In my last post, I offered a case brief of the concurring opinion filed by Federal Circuit Judge Lourie in CLS Bank v. Alice Corp. Below, I try my hand at briefing the concurring-in-part and dissenting-in-part opinion filed by Chief Judge Rader, which recommends a particular practical application inquiry centered on a meaningful limitations test. The opinion also takes exception to Judge Lourie’s proposed (re)introduction of an “ingenuity” test as the gateway to patent eligibility.
Hang on! This could get bumpy …
CLS Bank Intl. v. Alice Corp.
598 F.3d 1336 (2013)
Concurrence-in-part and Dissent-in-part
Rader, Linn, Moore, and O’Malley as to all but part VI (method claims analysis)
Rader and Moore as to part VI, with Linn and O’Malley dissenting separately
RULE (Recommended):
– Proposed patent-eligibility analysis steps:
1) Claim to eligible subject matter?
- Categories: processes, machines, manufactures, and compositions of matter
2) Claim barred by judicially-created exception?
- laws of nature, natural phenomena, and abstract ideas
2.a.) What is the particular practical application of the excepted area?
- Meaningful limitation test
- Examine claim as a whole
- Any “inherency” problems present in recited steps?
- Clear and convincing evidence of preemption risk?
- Means all practical applications subsumed
REASONING:
-
- Judge Lourie’s “identification” step improperly strips down claim to a core abstract idea
- A court cannot go hunting for abstractions by ignoring the concrete, palpable, tangible limitations of the invention the patentee actually claims
- “under § 101, … claims must be considered as a whole” (Diehr)
- “[T]here is no legally recognizable or protected ‘essential’ element, ‘gist’ or ‘heart’ of the invention.” (Aro Mfg.
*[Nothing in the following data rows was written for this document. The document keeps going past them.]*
(** C8: a task the worker executed without error has its handler's output.
    Whatever the network, the heartbeats and the other parties did meanwhile, when
    [execute] returns no error the task is SUCCEEDED and its output is what its
    handler computes from its input.  The input is the task's own; or, when the run
    was given an input artifact, the JSON text of the bytes that the object store
    returned for the URL signed for that READY artifact, as far as the size limit.
    The output is recorded inline; or, when its text is larger than 256 KiB, as a
    READY artifact of the task declared with the size and the SHA-256 checksum of
    that text. *)
Theorem execute_success id env net p p' :
  honest net →
  execute sha256 format_rfc3339 unicode_ToUpper json_Unmarshal c id env net p = (Ok tt, p') →
  ∃ t r input output, task_runs (proc_db p') !! id = Some t ∧ t_status t = SUCCEEDED ∧
    workflow_runs (proc_db p') !! t_workflow_run_id t = Some r ∧
    (let uri := coalesce (r_input_artifact_uri r) in
     if bool_decide (uri = "") then input = object_fields (t_input t)
     else ∃ data, downloaded net (proc_db p') uri data ∧ json_Unmarshal data = inr input) ∧
    handler_output id (t_handler t) input = Some output ∧
    (if large output then t_output t = Some empty_object ∧ ∃ uri, t_output_artifact_uri t = nullif_empty uri ∧
       uploaded (proc_db p') id "output" (Marshal format_rfc3339 output) uri
     else t_output t = Some output ∧ t_output_artifact_uri t = None).
Proof.
  intros Hn (task & p1 & Hl & H)%W_bind_Ok. apply W_bind_Ok in H as (started & p2 & Hst & H).
  pose proof (advances_client_Start _ _ _ _ _ _ _ Hn Hst) as H12.
  destruct (client_Lease_Ok _ _ _ _ _ _ Hn Hl) as (t0 & r0 & db & Ht0 & Hr0 & H01 & Hh & Hin & Hdown).
  apply with_task_Ok in H as (p2' & p3 & Hb & E2 & ->). rewrite <-E2 in H12.
  destruct (unmarshal_input _ _) as [err|input] eqn:Hinput; [by apply W_bind_Ok in Hb as (? & ? & _ & Hb)|].
  apply W_bind_Ok in Hb as (output & p4 & Ho & Hb). apply W_bind_Ok in Hb as (v & p5 & Hc & Hb).
  apply W_ret_Ok in Hb as [_ ->].
  pose proof (advances_handle _ _ _ _ _ _ _ _ _ _ _ Hn Ho) as H24.
  pose proof (advances_client_Complete _ _ _ _ _ _ _ _ _ _ Hn Hc) as H43.
  destruct (client_Complete_Ok _ _ _ _ _ _ _ Hn Hc) as (t & Ht & Hs & Hlarge & Hsmall).
  apply handle_Ok in Ho.
  assert (rtc step (proc_db p1) (proc_db p3)) as H13 by (do 2 (etransitivity; [done|]); done).
  assert (rtc step db (proc_db p3)) as Hall by (by etransitivity).
  pose proof (steps_static _ _ Hall) as Hist.
  destruct (hi_tasks _ _ _ Hist _ _ Ht0) as (t' & Ht' & Hts). simplify_eq.
  destruct (hi_runs _ _ _ Hist _ _ Hr0) as (r & Hr & Hrs).
  assert (t_workflow_run_id t = t_workflow_run_id t0 ∧ t_handler t = t_handler t0 ∧
    t_input t = t_input t0) as (Erun & Ehandler & Einput) by (by injection Hts).
  assert (r_input_artifact_uri r = r_input_artifact_uri r0) as Euri by (by injection Hrs).
  exists t, r, input, output. rewrite Erun, Ehandler, Einput, Euri, <-Hh. cbv zeta.
  split_and!; try done; [|by destruct (large output); [apply Hlarge|apply Hsmall]].
  case_bool_decide as Hu; [apply Hin in Hu; congruence|].
  destruct (Hdown Hu) as (data & Hd & Hbytes). rewrite Hbytes in Hinput. exists data.
  split; [exact (downloaded_later _ _ _ _ _ H13 Hd)|done].
Qed.
End Execute.
(* ===== verification/Deployment.v ===== *)
(** The deployed system: the HTTP and gRPC servers of the control plane, the
    scheduler, the outbox publisher, the metrics and the workers on one
    database.

    Every activity of every component is an execution of the engine, so the
    theorems about reachable databases hold of the system as it is deployed.
    The last section follows a dispatch message that reaches a worker whose
    lease request is lost. *)
From stdpp Require Import pretty.
From S2P Require Import Prelude Go Url Mux Model Dag State Json Schema Sql StoreWorker StoreWorkflow Scheduler Outbox Auth Stream Artifacts RateLimit Config Metrics Api Service Http Rpc Client WorkerGo Python Preserve Frame Lifecycle Refinement Creation Aloof System History WorkerSpec SchedulerSpec OutboxSpec AuthSpec ArtifactSpec Requests RpcSpec WorkerGoSpec PythonSpec.

(** [RegisterWorkerServiceServer] of the control plane. *)
Definition worker_server (uuid_Parse : string → bool) (sha256 : string → string)
    (verify : string → result (list (string * json))) (cfg : Config) (manager : Manager) : WorkerService :=
  rpc_service uuid_Parse sha256 (authenticator_config cfg) verify (Config.LeaseDuration cfg) (Some manager).

(** * Activities *)

Lemma publishBatch_steps fuel svc env bus w r w' :
  publishBatch fuel svc env bus w = (r, w') → rtc step (s_db (w_sess w)) (s_db (w_sess w')).
Proof.
  revert w. induction fuel as [|fuel IH]; intros w; simpl; [by intros [= _ <-]|].
  unfold mbind, P_bind. destruct (publishClaimedBatch svc env bus w) as [x w1] eqn:Hp.
  apply publishClaimedBatch_steps in Hp. destruct x as [n|e]; [|by intros [= _ <-]].
  case_bool_decide; [by intros [= _ <-]|]. intros Hr. etransitivity; [done|by eapply IH].
Qed.

Section Deployment.
Context {location cron : Type}.
Context (LoadLocation : string → result location) (cron_parse : string → result cron).
Context (cron_next : cron → location → time → time) (format_rfc3339 : time → string).
Context (uuid_Parse : string → bool) (sha256 : string → string) (rand : nat → result (list Z)).
Context (srv : Server) (config : AuthConfig) (verify : string → result (list (string * json))).
Context (dec : Decoders) (limit : Principal → gate).
Context (ping : nat → result unit) (dependency : option (nat → result unit)).
Context (metrics openapi docs : string).
Context (leaseDuration : Z) (artifacts_ : option Manager).
Context (unicode_ToUpper : string → string).
Context (json_Unmarshal : string → GoError + list (string * json)).
Context (json_loads : string → exc + json) (py_str : json → string).
Context (rpc_str : option code → string → string).

Local Abbreviation handler := (Handler LoadLocation cron_parse cron_next uuid_Parse sha256 rand srv config
  verify dec limit ping dependency metrics openapi docs).

#[local] Instance service : WorkerService :=
  rpc_service uuid_Parse sha256 config verify leaseDuration artifacts_.

(** What a component of the deployment does to the database: a request to
    either server, the loops of the scheduler process, a single cycle or batch
    of them, a scrape of the metrics, and the run of a worker (of either SDK) or
    of its reports, during which the others go on. *)
Inductive activity (db : Db) : Db → Prop :=
  | act_http rq env n open r s' :
      handler rq env (mkSess n open db) = (r, s') → activity db (s_db s')
  | act_grpc c env n open r s' :
      dispatch_call uuid_Parse sha256 config verify leaseDuration artifacts_ c env (mkSess n open db)
        = (r, s') → activity db (s_db s')
  | act_tick env n open r s' :
      tick LoadLocation cron_parse cron_next format_rfc3339 env (mkSess n open db) = (r, s') →
      activity db (s_db s')
  | act_outbox svc env bus w r w' :
      s_db (w_sess w) = db → publishClaimedBatch svc env bus w = (r, w') →
      activity db (s_db (w_sess w'))
  | act_service svc si oi fuel ctx_Done turns env bus w r w' :
      s_db (w_sess w) = db →
      Run LoadLocation cron_parse cron_next format_rfc3339 svc si oi fuel ctx_Done turns env bus w
        = (r, w') → activity db (s_db (w_sess w'))
  | act_scrape lost env n open r s' :
      Collect lost env (mkSess n open db) = (r, s') → activity db (s_db s')
  | act_worker c fuel messages env net p r p' :
      honest net → proc_db p = db →
      consume sha256 format_rfc3339 unicode_ToUpper json_Unmarshal c fuel messages env net p = (r, p') →
      activity db (proc_db p')
  | act_report c rounds env net p r p' :
      honest net → proc_db p = db → report format_rfc3339 c handler rounds env net p = (r, p') →
      activity db (proc_db p')
  | act_python w fuel messages env net s r s' :
      honest net → slot_db s = db →
      consume_loop sha256 format_rfc3339 json_loads py_str rpc_str w handler fuel messages env net s
        = (r, s') → activity db (slot_db s')
  | act_python_report w version active rounds env net s r s' :
      honest net → slot_db s = db →
      report_worker format_rfc3339 py_str rpc_str w handler version active rounds env net s = (r, s') →
      activity db (slot_db s').

Lemma Run_steps svc si oi fuel ctx_Done turns env bus w r w' :
  Run LoadLocation cron_parse cron_next format_rfc3339 svc si oi fuel ctx_Done turns env bus w = (r, w') →
  rtc step (s_db (w_sess w)) (s_db (w_sess w')).
Proof.
  revert w. induction turns as [|g turns IH]; intros w; simpl; [by intros [= _ <-]|].
  unfold mbind, P_bind, loop_round. destruct (NewTicker _); [by intros [= _ <-]|].
  unfold mbind, P_bind, select_done.
  destruct (cycle _ _ _ _ _ _ g env bus w) as [x w1] eqn:Hc.
  assert (rtc step (s_db (w_sess w)) (s_db (w_sess w1))) as H1.
  { destruct g; unfold cycle, mbind, P_bind, ptry, lift in Hc.
    - destruct (tick _ _ _ _ env (w_sess w)) as [y s1] eqn:Ht. injection Hc as _ <-.
      by apply tick_steps in Ht.
    - destruct (publishBatch fuel svc env bus w) as [y w2] eqn:Hp. injection Hc as _ <-.
      by apply publishBatch_steps in Hp. }
  destruct x as [[]|e]; [|by intros [= _ <-]].
  destruct (ctx_Done _); simpl; [by intros [= _ <-]|]. intros Hr.
  etransitivity; [done|]. apply IH in Hr. done.
Qed.

Lemma activity_steps db db' : activity db db' → rtc step db db'.
Proof.
  assert (∀ rq, preserves (rtc step) (handler rq)) as Hserve.
  { intros rq env1 s1 r1 s1' H1. by apply Handler_steps in H1. }
  intros [rq env n open r s' H|c env n open r s' H|env n open r s' H|svc env bus w r w' <- H
    |svc si oi fuel ctx_Done turns env bus w r w' <- H|lost env n open r s' H|c fuel ms env net p r p' Hn <- H
    |c rounds env net p r p' Hn <- H|w fuel ms env net s r s' Hn <- H
    |w version active rounds env net s r s' Hn <- H].
  - by apply Handler_steps in H.
  - by apply call_steps in H.
  - by apply tick_steps in H.
  - by apply publishClaimedBatch_steps in H.
  - by apply Run_steps in H.
  - destruct (Collect_described lost env (mkSess n open db)) as (a & s1 & Hc & Hdb & _).
    rewrite Hc in H. injection H as _ <-. by rewrite Hdb.
  - by eapply advances_consume in H.
  - eapply advances_report in H; [done|exact Hserve|done].
  - eapply works_consume_loop in H; [done|exact Hserve|done].
  - eapply works_report_worker in H; [apply H|exact Hserve|done].
Qed.

(** C3: the deployment is an execution of the engine.  However HTTP requests,
    gRPC calls, the loops of the scheduler, metric scrapes, Go and Python
    workers follow each other, from a database without definitions and runs they
    lead to databases the system can reach: all theorems about reachable databases
    hold of the deployed system, whatever clients send, whatever fails and
    whatever messages are lost. *)
Theorem deployment_is_execution db0 db :
  initial db0 → rtc activity db0 db → system_reachable db.
Proof.
  intros H0 Hr. exists db0. split; [done|]. clear H0.
  induction Hr as [|db1 db2 db3 H12 _ IH]; [done|].
  etransitivity; [by apply activity_steps|done].
Qed.
End Deployment.

(** * A dispatch whose lease request is lost *)

(** Dispatched tasks are left as they are. *)
Definition dispatched_kept (t t' : TaskRow) : Prop := t_status t = DISPATCHING → t' = t.

#[export] Instance dispatched_kept_preorder : PreOrder dispatched_kept.
Proof.
  split; [by intros t|]. intros x y z Hxy Hyz Hx. pose proof (Hxy Hx) as ->. by apply Hyz.
Qed.

Notation waits := (history dispatched_kept).

Lemma waits_promote_retries : preserves waits promote_retries.
Proof.
  unfold promote_retries. preserve. intros env n. apply history_update_tasks; [apply _|].
  intros db k t H. bool_split. unfold dispatched_kept. congruence.
Qed.

Lemma waits_dispatch_one now e : preserves waits (dispatch_one now e).
Proof.
  destruct e as [[id t] r]. unfold dispatch_one. preserve. apply history_update_tasks; [apply _|].
  intros db k t' H. bool_split. unfold dispatched_kept. congruence.
Qed.

Lemma waits_dispatch_ready : preserves waits dispatch_ready.
Proof. unfold dispatch_ready. preserve. apply waits_dispatch_one. Qed.

(** What the database remembers of its tasks. *)
Definition still_dispatched (id : uuid) (db : Db) : Prop :=
  ∃ t, task_runs db !! id = Some t ∧ t_status t = DISPATCHING.

Lemma waits_still id db db' : waits db db' → still_dispatched id db → still_dispatched id db'.
Proof.
  intros Hw (t & Ht & Hst). destruct (hi_tasks _ _ _ Hw _ _ Ht) as (t' & Ht' & Heq).
  rewrite (Heq Hst) in Ht'. by exists t.
Qed.

Definition still_rel (id : uuid) (db db' : Db) : Prop := still_dispatched id db → still_dispatched id db'.

#[export] Instance still_rel_preorder id : PreOrder (still_rel id).
Proof. split; [by intros db ?|]. intros x y z Hxy Hyz H. by apply Hyz, Hxy. Qed.

Lemma still_waits {A} id (m : M A) : preserves waits m → preserves (still_rel id) m.
Proof. apply preserves_mono. intros db db' Hw Hs. by eapply waits_still. Qed.

(** Only leases that a worker holds are recovered. *)
Lemma still_recoverExpired id : preserves (still_rel id) recoverExpired.
Proof.
  apply preserves_committed; [apply _|]. intros now env n db a s Hb. do 2 run_step.
  run_step. run_step. apply select_expired_spec in Hf as (-> & Hnd & He).
  match goal with H : mfor _ _ _ _ = _ |- _ => apply recover_loop_effect in H as (Hsame & _); [|done|] end.
  - intros (t & Ht & Hst). exists t. split; [|done]. rewrite Hsame; [done|].
    intros (kt & Hk & (e & -> & Hin)%list_elem_of_fmap)%list_elem_of_fmap.
    destruct (He _ Hin) as [He1 _], e as [[id' t'] r']. simpl in *. destruct He1 as (Ht' & Ha & _).
    simplify_eq. unfold leased_or_running in Ha. rewrite Hst in Ha. done.
  - intros id' t' r' Hin. by destruct (He _ Hin) as [(? & _) _].
Qed.

(** The operations of the scheduler, with the runs its schedules create, and of
    the publisher. *)
Definition scheduler_op (o : op) : bool :=
  match o with
  | OpPromoteRetries | OpRecoverExpired | OpDispatchReady | OpCreateRun _ _ _ _ _ _
  | OpClaimEvents _ _ _ | OpAckEvent _ _ | OpReleaseClaims _ => true
  | _ => false
  end.

Inductive scheduler_step (db : Db) : Db → Prop :=
  | sstep o env n open r s' :
      scheduler_op o = true → exec o env (mkSess n open db) = (r, s') → scheduler_step db (s_db s').

Lemma still_exec id o : scheduler_op o = true → preserves (still_rel id) (exec o).
Proof.
  intros Ho. destruct o; try done; cbn [exec].
  - apply preserves_run_unit; [apply _|]. apply still_waits, history_CreateRun, _.
  - apply still_waits, waits_promote_retries.
  - apply still_recoverExpired.
  - apply still_waits, waits_dispatch_ready.
  - apply preserves_run_unit; [apply _|]. apply still_waits. preserve.
  - apply preserves_run_unit; [apply _|]. apply still_waits. preserve.
  - apply preserves_run_unit; [apply _|]. apply still_waits. preserve.
Qed.

Section Lost.
Context `{WorkerService} (sha256 : string → string) (format_rfc3339 : time → string).
Context (unicode_ToUpper : string → string).
Context (json_Unmarshal : string → GoError + list (string * json)).
Context (c : Client).

(** Nothing happens beside the worker, and no request of its arrives. *)
Record severed (net : Net) (err : error) : Prop := {
  sv_others : ∀ n db, net_others net n db = db;
  sv_rpc : ∀ n, net_rpc net n = RequestLost err;
  sv_stop : ∀ n, net_stop net n = None;
  sv_commit : ∀ n, net_commit net n = None
}.

Lemma wait_severed env net err p :
  severed net err → pr_beating p = None → pr_parent p = None →
  ∃ p', wait c env net p = (Ok tt, p') ∧ proc_db p' = proc_db p ∧ pr_parent p' = None ∧
    pr_beating p' = None ∧ pr_committed p' = pr_committed p.
Proof.
  intros S Hb Hp. eexists. split; [done|].
  assert (heartbeats c (net_beats net (pr_tick p)) env net (occur net p) = occur net p) as ->.
  { destruct (net_beats net (pr_tick p)); [done|]. cbn [heartbeats]. simpl pr_beating. by rewrite Hb. }
  unfold proc_db, occur. simpl. by rewrite (sv_others _ _ S), (sv_stop _ _ S), Hp, Hb.
Qed.

Lemma execute_severed id env net err p :
  severed net err → pr_beating p = None → pr_parent p = None → cl_initErr c = None →
  ∃ p', execute sha256 format_rfc3339 unicode_ToUpper json_Unmarshal c id env net p = (Err err, p') ∧
    proc_db p' = proc_db p ∧ pr_parent p' = None ∧ pr_beating p' = None ∧
    pr_committed p' = pr_committed p.
Proof.
  intros S Hb Hp Hi. destruct (wait_severed env net err p S Hb Hp) as (p' & Hw & Hrest).
  exists p'. split; [|done]. unfold execute, client_Lease, ready. rewrite Hi.
  unfold mbind at 1, W_bind at 1. unfold mbind at 1, W_bind at 1. unfold invoke.
  unfold mbind at 1, W_bind at 1. rewrite Hw. unfold checked. simpl ctx_err.
  destruct Hrest as (_ & -> & _). unfold transmit. by rewrite (sv_rpc _ _ S).
Qed.

(** C35: a dispatch is not delivered at least once.  When the worker's lease
    request does not reach the control plane, the worker commits the offset of
    the message all the same, nothing has changed in the database, and however
    long the scheduler and the publisher then run, the task stays DISPATCHING:
    only leased and running tasks are recovered, so the task is never
    dispatched again. *)
Theorem lost_lease_strands_task m d t env net err p :
  m_event_type m = "task.dispatch" → unmarshal_dispatch (m_value m) = Some d →
  supported (d_Handler d) = true → cl_initErr c = None → severed net err →
  pr_beating p = None → pr_parent p = None →
  task_runs (proc_db p) !! d_TaskRunID d = Some t → t_status t = DISPATCHING →
  ∃ p', handle_message sha256 format_rfc3339 unicode_ToUpper json_Unmarshal c m env net p = (Ok tt, p') ∧
    pr_committed p' = pr_committed p ++ [m] ∧ proc_db p' = proc_db p ∧
    ∀ db, rtc scheduler_step (proc_db p') db → still_dispatched (d_TaskRunID d) db.
Proof.
  intros Hev Hd Hsup Hi S Hb Hp Ht Hst.
  destruct (execute_severed (d_TaskRunID d) env net err p S Hb Hp Hi) as (p1 & He & E1 & Hp1 & Hb1 & Hc1).
  destruct (wait_severed env net err p1 S Hb1 Hp1) as (p2 & Hw & E2 & Hp2 & _ & Hc2).
  assert (CommitMessages c m env net p1 = (Ok tt, p2<| pr_committed := pr_committed p2 ++ [m] |>)) as Hcm.
  { unfold CommitMessages, mbind, W_bind. rewrite Hw. unfold checked. simpl ctx_err.
    by rewrite Hp2, (sv_commit _ _ S). }
  eexists. split_and!.
  - unfold handle_message. change (header (headers_of m) "event_type") with (m_event_type m). rewrite Hev, bool_decide_false, Hd, Hsup by naive_solver.
    simpl. unfold mbind, W_bind, wtry. by rewrite He, Hcm.
  - simpl. by rewrite Hc2, Hc1.
  - unfold proc_db in *. simpl. congruence.
  - intros db Hr. assert (still_dispatched (d_TaskRunID d) (proc_db p)) as Hs by (by exists t).
    replace (proc_db p) with (proc_db (p2<| pr_committed := pr_committed p2 ++ [m] |>)) in Hs
      by (unfold proc_db in *; simpl; congruence).
    induction Hr as [|db1 db2 db3 [o env' n open r s' Ho Hx] _ IH]; [done|].
    apply IH. by apply (still_exec (d_TaskRunID d) _ Ho) in Hx; apply Hx.
Qed.
End Lost.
Co., 1961)
- Judge Lourie’s “inventive concept” test is inconsistent with the law
- central purpose of 1952 Act was replacing “inventiveness” measure
- by definition a subjective, hindsight analysis
- replaced with objective test for “obviousness” in § 103 (Dann)
- opinion bastardizes “inventive concept” as used in Prometheus
- “inconceivable” that SCOTUS would undo what Congress tried to accomplish in the 1952 Patent Act with one phrase in one opinion
- And by the way, … both inventions and discoveries are eligible for patenting
- “anything that is under the sun that is made by man” (Diehr)
- an invention “shall not be negated by the manner in which [it] . . . was made.” 35 U.S.C. § 103
- central purpose of 1952 Act was replacing “inventiveness” measure
- Relevant inquiry is whether the claim covers a particular application of excepted area
- “[T]o transform an unpatentable law of nature into a patent eligible application of such a law, one must do more than simply state the law of nature while adding the words ‘apply it.’” (Prometheus)
- “[A]n application of a law of nature or mathematical formula to a known structure or process may well be deserving of patent protection.” (Bilski, Diehr)
- “He who discovers a hitherto unknown phenomenon of nature has no claim to a monopoly of it which the law recognizes. If there is to be invention from such a discovery, it must come from the application of the law of nature to a new and useful end.” (Benson)
- Recommended analysis step: Meaningful Limitation test
- “[W]hether a claim includes meaningful limitations restricting it to an application, rather than merely an abstract idea.” (Prometheus)
- Addresses preemption risk
- “It is not the breadth or narrowness of the abstract idea that is relevant, but whether the claim covers every practical application of that abstract idea.” (Prometheus)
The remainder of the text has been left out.